Position yourself on a chair or weight bench with your legs out in front of you.
Keeping your elbows tight against your body, dip down slowly and return back to the starting position. Modify this exercise by bending the knees to make it easier or adding a weight plate to make it more difficult.
3. Alternating Barbell Lunge
This is a personal favorite when it comes to hitting the glutes. Walking lunges are great, too, if you have the necessary space. Lunges are great, because you can change your foot position depending on your targeted muscle.
An extremely wide step forward will hit the glutes, while a smaller, 90-degree angle in the front leg will activate the quads more. Looking to feel the burn? Take three small pulses at the bottom of the movement to really burn it out on each rep.
Start in a standing position with a barbell across your shoulders.
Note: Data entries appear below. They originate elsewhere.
Lemma follow_done_ids done (nodes : list WorkNode) : done_ids (follow done <$> nodes) = done_ids nodes.
Proof.
  unfold done_ids. induction nodes as [|n nodes IH]; cbn; [done|].
  rewrite (bool_decide_ext _ _ (follow_done done n)). destruct (bool_decide (wn_status n = WDone)); cbn;
    by rewrite ?IH, ?(proj1 (follow_fields done n)).
Qed.

Lemma follow_ids done (nodes : list WorkNode) : wn_id <$> (follow done <$> nodes) = wn_id <$> nodes.
Proof.
  rewrite <- list_fmap_compose. apply list_fmap_ext. intros _ n _. apply follow_fields.
Qed.

Lemma follow_grounded done nodes x : grounded nodes x → grounded (follow done <$> nodes) x.
Proof.
  induction 1 as [x _ IH]. constructor. intros y (n & Hn & Hy). apply IH.
  rewrite follow_node in Hn. destruct (node nodes x) as [m|] eqn:E; [|done]. injection Hn as <-.
  rewrite (proj1 (proj2 (follow_fields done m))) in Hy. by exists m.
Qed.

(** What an accepted plan version leaves behind. *)
Lemma apply_accepted t v cs g g' changed :
  WorkGraph_apply t v cs g = (g', Ok changed) → graph_inv (wg_nodes g) →
  graph_inv (wg_nodes g') ∧
  (∀ id n d, id ∈ wc_id <$> cs → node (wg_nodes g') id = Some n → wn_status n = WDone →
     d ∈ wn_depends_on n → d ∈ done_ids (wg_nodes g')).
Proof.
  unfold WorkGraph_apply. intros H [Hnd Hval _ _ Hev _].
  destruct (apply_changes t v cs (wg_nodes g)) as [next|] eqn:Ec; cbn in H; [|done].
  destruct (apply_changes_ok _ _ _ _ _ Ec Hnd Hval) as (Hnd1 & Hval1 & Hfrom).
  destruct (unknown_dependency next) as [[]|] eqn:Eu; [done|].
  destruct (first_cycle next) eqn:Ef; [done|].
  destruct (check_done next (wc_id <$> cs)) as [[]|] eqn:Ed; [|done].
  cbn in H. simplify_eq. cbn [wg_nodes]. set (done := done_ids next).
  pose proof (first_cycle_none next Ef) as Hacyc.
  assert (Hback : ∀ n, n ∈ follow done <$> next → ∃ m, n = follow done m ∧ m ∈ next)
    by (intros n Hn; by apply list_elem_of_fmap in Hn).
  assert (Hdone : ∀ d m, node next d = Some m → wn_status m = WDone → d ∈ done).
  { intros d m [<- Hm]%node_id Hs. apply list_elem_of_fmap_2.
    apply elem_of_list_filter_bool. by rewrite bool_decide_eq_true. }
  split; [split|].
  - by rewrite follow_ids.
  - intros n (m & -> & Hm)%Hback. rewrite (proj1 (follow_fields done m)). auto.
  - intros n d (m & -> & Hm)%Hback Hd. rewrite (proj1 (proj2 (follow_fields done m))) in Hd.
    rewrite follow_ids. by eapply unknown_dependency_none.
  - intros x. apply follow_grounded, Hacyc.
  - intros n (m & -> & Hm)%Hback Hs%follow_done. rewrite (proj2 (proj2 (follow_fields done m))).
    destruct (Hfrom m Hm) as [Ht|Hold]; [|auto].
    by apply (check_done_ok _ _ _ m Ed Ht (node_in _ _ Hnd1 Hm)).
  - intros n (m & -> & Hm)%Hback Hs. rewrite follow_status in Hs |- *.
    rewrite (proj1 (proj2 (follow_fields done m))), follow_done_ids.
    assert (Hf : forallb (contains_str done) (wn_depends_on m) = true ↔
      ∀ d, d ∈ wn_depends_on m → d ∈ done_ids next).
    { rewrite forallb_true. split; intros Hx d Hd; apply contains_str_true; auto. }
    destruct (wn_status m); try (by destruct Hs);
      destruct (forallb _ _); rewrite <- Hf; split; done.
  - intros id n d Hid Hn Hs Hd. rewrite follow_node in Hn.
    destruct (node next id) as [m|] eqn:Em; [|done]. injection Hn as <-.
    apply follow_done in Hs. rewrite (proj1 (proj2 (follow_fields done m))) in Hd.
    destruct (check_done_ok _ _ _ m Ed Hid Em Hs) as [_ Hdeps].
    pose proof (unknown_dependency_none next m d Eu (proj2 (node_id _ _ _ Em)) Hd) as Hk.
    rewrite follow_done_ids. destruct (node next d) as [k|] eqn:Ek.
    + apply (Hdone d k Ek). by apply (Hdeps d).
    + by apply node_none in Ek.
Qed.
Step forward, maintaining a 90-degree bend in your front leg. Don’t extend your knee beyond your toe as you step back and alternate legs.
Works: Quads, hamstrings, glutes, core
4. Push-Up Into Alternating Side Plank
Many of us forget the power of simple bodyweight movements and neglect our core. This exercise combines the best of both worlds to ensure that nothing is overlooked!
Starting in a push-up position, press your body up into a plank.
Lift your right arm out to the side, and rotate your entire body upward.
Pause and return back to starting position. Repeat on other side.
Works: Chest, triceps, shoulders, core
5. Alternating Curtsy Lunge With Weighted Curl
While a standard lunge hits more of the gluteus maximus, this move really targets the outer, upper portion of the glute or abductor muscles. Hitting the glutes from all angles allows for a very-well-rounded bum!
- While standing, hold a weight in a contracted biceps-curl position in front of your body.
- Step back and to the side as in performing a curtsy while maintaining the weight in a contracted curl position for the duration as you alternate legs.
- Make sure your front knee and ankle remain aligned.